I thought it was clever that the baby involved in the
story is named Davis and Ruth’s last name was Jefferson. I’m not sure if that was intentional to make
me think about Jefferson Davis and the confederacy.
The White supremacists sections were frightening. To think that such people live amongst us and
have gatherings in the woods to sell swastikas and the like with their families
is horrifying. It would explain a lot of
what we see today.
I related to Kennedy discovering that her mother
watches Fox news with her young daughter and her displeasure with it. I have the same thing happening to my own
children. Also a quote from her mother “You
know, if they weren’t so angry all of the time, maybe more people would listen
to them,” could have directly come from many of my family members.
Favorite quotes:
“I don’t have a problem with white people. I live in a white community; I have white
friends; I send my son to a predominantly white school. I treat them the way I want to be treated –
based on their individual merits as human beings, not on their skin tone.” –
Ruth
“Trayvon was a good kid, a smart boy. You are a respected nurse. The reason that judge didn’t want to bring
race – the same reason your lawyer is skirting like it’s the plague – is because
Black people like you and Trayvon are supposed to be the exceptions. You are the very definition of when bad
things happen to good people. Because
that is the only way white gatekeepers can make excuses for their behavior. But what if that’s not the truth? What if you and Trayvon aren’t the exceptions
. . . but the rule? What if injustice is
the standard?” – Wallace Mercy
“The State just sees a dead baby. They’re targeting you because they think you failed as a nurse.”

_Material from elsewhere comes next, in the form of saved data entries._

(* ===== verification/ContextTrim.v ===== *)
(** * The context trimmer and its price

    [context_trim.rs] and [cost_gate.rs] of [routectl-router].  The trimmer
    proposes to replace old tool payloads by a placeholder, either the oldest
    ones until enough is freed ([propose_steady_state_trim]), or those that a
    later part repeats or makes stale ([collect_near_lossless_marks]); the gate
    weighs a proposal against the prompt cache it would disturb.

    Of a request the trimmer reads the messages; the other fields are kept as
    one value.  A length counts bytes, so the sums of a request's lengths are
    not wrapped.  The text of a value is [serde_json]'s, a parameter. *)

From S2P Require Import Prelude F64 Json Wire.

Open Scope string_scope.
Open Scope list_scope.
Open Scope Z_scope.

#[export] Instance Message_rebuild : Rebuild Message.t := fun m =>
  Message.Build_t (Message.role m) (Message.content m) (Message.reasoning m) (Message.reasoning_details m)
    (Message.name m) (Message.tool_call_id m) (Message.tool_calls m) (Message.refusal m).

Record ChatRequest := { messages : list Message.t; other_fields : Value }.

#[export] Instance ChatRequest_rebuild : Rebuild ChatRequest := fun r =>
  Build_ChatRequest (messages r) (other_fields r).

(** [serde_json::to_string] on what the trimmer serializes. *)
Class TrimCodec := {
  request_json : ChatRequest -> option string;
  messages_json : list Message.t -> option string;
  message_json : Message.t -> option string;
  value_json : Value -> option string;
}.

(** ** The cost gate, [cost_gate.rs] *)

Record PrefixReductionCandidate := { d : Z; c_after : Z; c : Z }.

Inductive KeepReason := NetNegative | BelowMinPrefix | InsufficientData | NoCandidate.

Inductive GateDecision :=
| Keep (reason : KeepReason)
| Break (delta_tokens : Z)
| FreeBreak (delta_tokens : Z) (why : string).

Definition strategy_str (g : GateDecision) : string :=
  match g with
  | Keep _ => "cost_gate:keep" | Break _ => "cost_gate:break" | FreeBreak _ _ => "cost_gate:free_break"
  end.

(** The fields of [CatalogRow] the gate reads, the multipliers widened. *)
Record CatalogRow := { wm : F64.f64; rm : F64.f64; auto_cacher : bool; min_prefix_tokens : Z }.

Definition one_time_cost (row : CatalogRow) (cand : PrefixReductionCandidate) : F64.f64 :=
  let ca := F64.of_Z (c_after cand) in
  if auto_cacher row then F64.mul ca (F64.sub F64.one (rm row)) else F64.mul ca (wm row).

Definition break_even_k (row : CatalogRow) (cand : PrefixReductionCandidate) : option F64.f64 :=
  if d cand =? 0 then None
  else if F64.leb (rm row) F64.zero then None
  else Some (F64.div (one_time_cost row cand) (F64.mul (F64.of_Z (d cand)) (rm row))).

Definition emission_break_even_k (row : CatalogRow) : option F64.f64 :=
  if auto_cacher row then None
  else if F64.leb (wm row) F64.one || F64.leb F64.one (rm row) then None
  else Some (F64.div (F64.sub (wm row) F64.one) (F64.sub F64.one (rm row))).

Definition sat_sub (a b : Z) : Z := Z.max 0 (a - b).

Definition evaluate (row : CatalogRow) (cand : PrefixReductionCandidate) (k : F64.f64) : GateDecision :=
  if (d cand =? 0) || (c_after cand =? 0) then Keep NoCandidate
  else if sat_sub (c cand) (d cand) <? min_prefix_tokens row then Keep BelowMinPrefix
  else
    let read_savings := F64.mul (F64.mul k (F64.of_Z (d cand))) (rm row) in
    if F64.ltb (one_time_cost row cand) read_savings then Break (d cand) else Keep NetNegative.

(** ** Estimates *)

Definition BYTES_PER_TOKEN_ESTIMATE : Z := 4.
Definition ELISION_PLACEHOLDER : string := "[elided: prior tool content removed to bound context]".

Definition FNV_OFFSET_BASIS : Z := 14695981039346656037.
Definition FNV_PRIME : Z := 1099511628211.

Definition fnv1a_hash (bytes : string) : Z :=
  foldl (fun hash b => wrap64 (Z.lxor hash b * FNV_PRIME)) FNV_OFFSET_BASIS (bytes_of bytes).

(** [serialized_len] of what was serialized. *)
Definition serialized_len (json : option string) : Z :=
  match json with Some s => Z.of_nat (String.length s) | None => 0 end.

Definition estimate_str_tokens (s : string) : Z := Z.of_nat (String.length s) / BYTES_PER_TOKEN_ESTIMATE.

Definition meter_tokens_from_bytes (bytes : Z) : Z :=
  if bytes =? 0 then 0
  else if bytes <? BYTES_PER_TOKEN_ESTIMATE then 1 else bytes / BYTES_PER_TOKEN_ESTIMATE.

Record RequestEstimate := { total : Z; meter : Z }.

Record SteadyStateTrimParams := {
  trigger_tokens : Z;
  clear_at_least_tokens : Z;
  head_keep_messages : nat;
  keep_recent_messages : nat;
}.

Definition default_params : SteadyStateTrimParams :=
  {| trigger_tokens := 100000; clear_at_least_tokens := 20000; head_keep_messages := 2;
     keep_recent_messages := 6 |}.

Record ElisionMark := {
  message_index : nat;
  part_index : nat;
  original_tokens : Z;
  replacement : option string;
}.

Record SteadyStateTrimPlan := {
  candidate : PrefixReductionCandidate;
  span : nat * nat;
  marks : list ElisionMark;
}.

(** The tool payload of a part, [ToolResult.content] or [ToolUse.input]. *)
Definition payload (part : ContentPart.t) : option Value :=
  match part with
  | ContentPart.Known (KnownContentPart.ToolResult _ content _ _) => Some content
  | ContentPart.Known (KnownContentPart.ToolUse _ _ input _) => Some input
  | _ => None
  end.

Definition is_placeholder (v : Value) : bool :=
  match v with Str s => bool_decide (s = ELISION_PLACEHOLDER) | _ => false end.

Definition parts_of (m : Message.t) : list ContentPart.t :=
  match Message.content m with MessageContent.Parts parts => parts | _ => [] end.

(** The parts of the messages, numbered, the first message being the [i]-th. *)
Fixpoint number_parts (i : nat) (ms : list Message.t) : list (nat * nat * ContentPart.t) :=
  match ms with
  | [] => []
  | m :: ms => imap (fun j p => (i, j, p)) (parts_of m) ++ number_parts (S i) ms
  end.

(** What the loops over [start..scan_end] and over the parts of each message
    come by; the callers keep [scan_end] within the messages. *)
Definition window_parts (start scan_end : nat) (ms : list Message.t) : list (nat * nat * ContentPart.t) :=
  number_parts start (take (scan_end - start) (drop start ms)).

Definition substitute_placeholder (replacement : option string) (part : ContentPart.t) : ContentPart.t :=
  let v := Str (default ELISION_PLACEHOLDER replacement) in
  match part with
  | ContentPart.Known (KnownContentPart.ToolResult id _ is_error cc) =>
      ContentPart.Known (KnownContentPart.ToolResult id v is_error cc)
  | ContentPart.Known (KnownContentPart.ToolUse id name _ cc) =>
      ContentPart.Known (KnownContentPart.ToolUse id name v cc)
  | p => p
  end.

Definition on_parts (f : list ContentPart.t -> list ContentPart.t) (m : Message.t) : Message.t :=
  match Message.content m with
  | MessageContent.Parts parts => m <| Message.content := MessageContent.Parts (f parts) |>
  | _ => m
  end.

(** One pass of the loop of [apply_trim_plan]. *)
Definition apply_mark (ms : list Message.t) (mark : ElisionMark) : list Message.t :=
  alter (on_parts (alter (substitute_placeholder (replacement mark)) (part_index mark))) (message_index mark) ms.

Definition apply_marks (marks : list ElisionMark) (ms : list Message.t) : list Message.t :=
  foldl apply_mark ms marks.

Definition apply_trim_plan (req : ChatRequest) (plan : SteadyStateTrimPlan) : ChatRequest :=
  req <| messages := apply_marks (marks plan) (messages req) |>.

Section Trim.
  Context `{TrimCodec}.

Definition estimate_total_tokens (req : ChatRequest) : Z :=
  serialized_len (request_json req) / BYTES_PER_TOKEN_ESTIMATE.

Definition estimate_meter_tokens (req : ChatRequest) : Z :=
  meter_tokens_from_bytes (serialized_len (request_json req)).

Definition estimate_request (req : ChatRequest) : RequestEstimate :=
  let bytes := serialized_len (request_json req) in
  {| total := bytes / BYTES_PER_TOKEN_ESTIMATE; meter := meter_tokens_from_bytes bytes |}.

(** [estimate_messages_tokens] of [first..]; no message when out of range. *)
Definition estimate_messages_tokens (req : ChatRequest) (first : nat) : Z :=
  foldr (fun m n => serialized_len (message_json m) + n) 0 (drop first (messages req))
    / BYTES_PER_TOKEN_ESTIMATE.

Definition estimate_value_tokens (v : Value) : Z := serialized_len (value_json v) / BYTES_PER_TOKEN_ESTIMATE.

Definition elidable_part_tokens (part : ContentPart.t) : option Z :=
  target ← payload part;
  if is_placeholder target then None else Some (estimate_value_tokens target).

(** ** The steady-state trim *)

Definition mark_of (u : nat * nat * ContentPart.t) : option ElisionMark :=
  tokens ← elidable_part_tokens u.2;
  Some {| message_index := u.1.1; part_index := u.1.2; original_tokens := tokens; replacement := None |}.

(** The marks taken until [clear_at_least] is [freed]. *)
Fixpoint fill (clear_at_least freed : Z) (ms : list ElisionMark) : option (list ElisionMark) :=
  match ms with
  | [] => None
  | m :: ms =>
      let freed := sat_add64 freed (original_tokens m) in
      if clear_at_least <=? freed then Some [m] else (cons m) <$> fill clear_at_least freed ms
  end.

Definition collect_elision_marks (req : ChatRequest) (start scan_end : nat) (clear_at_least : Z)
    : option (list ElisionMark) :=
  fill clear_at_least 0 (omap mark_of (window_parts start scan_end (messages req))).

Definition elided_tokens (ms : list ElisionMark) : Z := foldr (fun m n => original_tokens m + n) 0 ms.

Definition c_after_from_first_mark (req : ChatRequest) (ms : list ElisionMark) : option Z :=
  match message_index <$> ms with
  | [] => None
  | i :: rest => Some (estimate_messages_tokens req (foldl Nat.min i rest))
  end.

(** The tokens the marks free, less the placeholders. *)
Definition freed_by (ms : list ElisionMark) : Z :=
  sat_sub (elided_tokens ms) (sat_mul64 (estimate_str_tokens ELISION_PLACEHOLDER) (Z.of_nat (length ms))).

Definition propose_steady_state_trim (req : ChatRequest) (p : SteadyStateTrimParams)
    : option SteadyStateTrimPlan :=
  let total := estimate_total_tokens req in
  let n := length (messages req) in
  if total <=? trigger_tokens p then None
  else if (n <? keep_recent_messages p)%nat then None
  else
    let scan_end := (n - keep_recent_messages p)%nat in
    if (scan_end <=? head_keep_messages p)%nat then None
    else
      ms ← collect_elision_marks req (head_keep_messages p) scan_end (clear_at_least_tokens p);
      span_end ← S ∘ message_index <$> last ms;
      ca ← c_after_from_first_mark req ms;
      Some {| candidate := {| d := freed_by ms; c_after := ca; c := total |};
              span := (head_keep_messages p, span_end); marks := ms |}.
(** Claimed slots do not change a negative's answer. *)
Lemma acting_stable gen sk f kind now r ks sig ph :
  (acting_negative_with_generation gen sk f kind now r).1.1 = Learned.RouteAway sig ph ->
  (acting_negative_with_generation gen sk f kind now (claims r ks)).1.1 = Learned.RouteAway sig ph.
Proof.
  rewrite !acting_value. destruct (claims_guards r ks gen f) as [-> ->]. destruct (_ && _); [|done].
  unfold acting_negative_for_in. rewrite claims_lookup. destruct (decide (make_key sk f kind ∈ ks)) as [Hin|]; [|by repeat case_match].
  destruct (entries r !! make_key sk f kind) as [e|]; [|done]. simpl.
  change (is_acting (marked e)) with (is_acting e). change (acting_decision (marked e)) with (acting_decision e).
  destruct (is_acting e); simpl; [|done]. destruct (bool_decide (acting_decision e = Allow)); simpl; [done|].
  rewrite orb_true_r. by destruct (negb (is_expired e now) || in_flight e).
Qed.

Section FilterProps.
  Context (config : Config) (enabled : bool) (essential : list string).

(** The claims made so far are the only trace. *)
Record claimed_only (r0 : Registry) (P : ProbeAdmission -> Prop) (adms : list ProbeAdmission) (r : Registry) : Prop := {
  only_claims : r = claims r0 (slot <$> adms);
  claimed_once : NoDup (slot <$> adms);
  claimed_lapsed : Forall P adms;
}.
(** Where a call is: about to begin, holding the write lock with nothing read,
    with the stored value read, with the count to write, with it written. *)
Inductive TxPhase :=
| Beginning
| Reading
| Deciding (stored : option string)
| Writing (reserved : Z)
| Committing (reserved : Z).

Record Tx := { request : Request; phase : TxPhase }.

Definition at_phase (q : Request) (p : TxPhase) : Tx := {| request := q; phase := p |}.

Definition tx_step (f : Faults) (meta : Meta) (t : Tx) : (Tx + StoredReservation) * Meta :=
  let q := request t in
  match phase t with
  | Beginning => if begin_fails f then (inr WriteFailed, meta) else (inl (at_phase q Reading), meta)
  | Reading => if read_fails f then (inr WriteFailed, meta)
               else (inl (at_phase q (Deciding (meta !! req_key q))), meta)
  | Deciding stored => match decide_units stored (req_cap q) with
                       | inl refusal => (inr refusal, meta)
                       | inr reserved => (inl (at_phase q (Writing reserved)), meta)
                       end
  | Writing reserved => if write_fails f then (inr WriteFailed, meta)
                        else (inl (at_phase q (Committing reserved)), meta)
  | Committing reserved =>
      if commit_fails f then (inr WriteFailed, meta)
      else (inr (Committed (req_day q) reserved (req_cap q)),
            <[req_key q := format_units reserved]> meta)
  end.

Definition holds_write_lock (t : Tx) : bool :=
  match phase t with Beginning => false | _ => true end.
(** The end of a push thread. *)
Definition push_done (p : Push) (y : System) : System :=
  match requeue_of p with Some refusal => settle_pass (Refused refusal) y | None => y end.

(** ** The end of an attempt *)

Definition drop_slot (y : System) : System := y <| sched := release_paid_slot (sched y) |>.

(** A refusal: the candidate is put back or discarded. *)
Definition refuse (r : Router) (c : PaidProbeCandidate) (refusal : PaidProbeRefusal) (y : System) : System :=
  if requeues refusal
  then y <| pushes := pushes y ++ [{| push_router := r; pushed := c; push_at := Waiting;
                                      requeue_of := Some refusal |}] |>
  else settle_pass (Refused refusal) y.

Definition at_attempt_phase (a : Attempt) (p : AttemptPhase) : Attempt :=
  {| on_router := on_router a; candidate := candidate a; attempt_at := p |}.

(** ** Steps *)

Definition router_of_transition (y : System) (live : Lanes Provider) (installed : bool) : Router :=
  {| stamp := ticket y + 1; lanes := live; ledger_installed := installed |}.

(** [begin_publication] and the draw of [publish_within]: the replacement
    router is stamped with what was drawn, its own field until it is stored. *)
Definition begin_publication (live : Lanes Provider) (installed : bool) (y : System) : option System :=
  match transition y with
  | Some _ => None
  | None => if shut_down y then None
            else Some (y <| transition := Some (Publishing (router_of_transition y live installed) Drawn) |>
                         <| ticket := ticket y + 1 |>)
  end.

Definition begin_shutdown (y : System) : option System :=
  match transition y with
  | Some _ => None
  | None => Some (y <| transition := Some (Closing (ticket y + 1) Drawn) |>
                    <| shut_down := true |> <| ticket := ticket y + 1 |>)
  end.

Definition clear_queue (y : System) : System := y <| queue := [] |> <| clears := S (clears y) |>.

(** The next step of the transition under way. *)
Definition continue_transition (y : System) : option System :=
  match transition y with
  | None => None
  | Some (Publishing r Drawn) =>
      Some (y <| sched := (retire_before (stamp r) (sched y)).2 |>
              <| transition := Some (Publishing r WorkRetired) |>)
  | Some (Publishing r WorkRetired) =>
      if existsb holds_queue (pushes y) then None
      else Some (clear_queue y <| transition := Some (Publishing r Cleared) |>)
  | Some (Publishing r Cleared) =>
      Some (y <| routers := routers y ++ [r] |> <| transition := None |>)
  | Some (Closing terminal Drawn) =>
      Some (y <| sched := (cancel_all_and_retire_to terminal (sched y)).2 |>
              <| transition := Some (Closing terminal WorkRetired) |>)
  | Some (Closing terminal WorkRetired) =>
      if existsb holds_queue (pushes y) then None
      else Some (clear_queue y <| transition := None |>)
  | Some (Closing _ Cleared) => Some (y <| transition := None |>)
  end.

(** A thread of a recording or a requeue takes its next step; [rest] is the
    threads beside it. *)
Definition continue_push (p : Push) (rest : list Push) (y : System) : option System :=
  let r := push_router p in let c := pushed p in
  match push_at p with
  | Waiting => if existsb holds_queue rest then None
               else Some (y <| pushes := {| push_router := r; pushed := c; push_at := Locked;
                                            requeue_of := requeue_of p |} :: rest |>)
  | Locked => if may_push r c y
              then Some (y <| pushes := {| push_router := r; pushed := c; push_at := Live;
                                           requeue_of := requeue_of p |} :: rest |>)
              else Some (push_done p (y <| pushes := rest |>))
  | Live => Some (push_done p (push_candidate c (y <| pushes := rest |>)))
  end.

(** [claim_paid_probe_candidate] by a pass of [r]. *)
Definition claim_paid_probe_candidate (r : Router) (y : System) : option System :=
  if existsb holds_queue (pushes y) then None
  else match queue y with
       | [] => Some (settle_pass (Refused NoCandidate) y)
       | c :: q =>
           Some (y <| queue := q |> <| sched := note_paid_candidate_claimed (sched y) |>
                   <| attempts := {| on_router := r; candidate := c; attempt_at := Claimed |} :: attempts y |>
                   <| claims := S (claims y) |>)
       end.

“You’re wrong.” I shake my head in the darkness, and I say the words I’ve swallowed down my whole life. “They’re targeting me because I’m Black." (Kennedy and Ruth)
Overall, Small Great Things is a page-turning novel
that should prompt good discussion at my book club. I felt that the storyline was too much like
my diversity textbook at times and didn’t really flesh out the “bad guys” to
give the ending believability. For a
great book on diversity and living the African American experience I would
highly recommend The Grace of Silence by Michele Norris.
Book Source: The Kewaunee Public Library
Book Source: The Kewaunee Public Library
Laura, thank you for your honest review of this book. The quotations give me a glimpse into it, which I appreciate.
ReplyDeleteI've never read anything by this author, and not sure I will.
ReplyDeleteI liked the way you put this:
>Why is there not room for a third type of white person that respects people of all backgrounds and understands history and the struggles that African Americans have gone through? That we truly can’t understand the African American experience as we aren’t African American, but we can acknowledge that they have a lot to deal with that a white person never has to experience?
I read to empathize, to understand what my own sphere of life doesn't/cannot include, and I know I am not alone.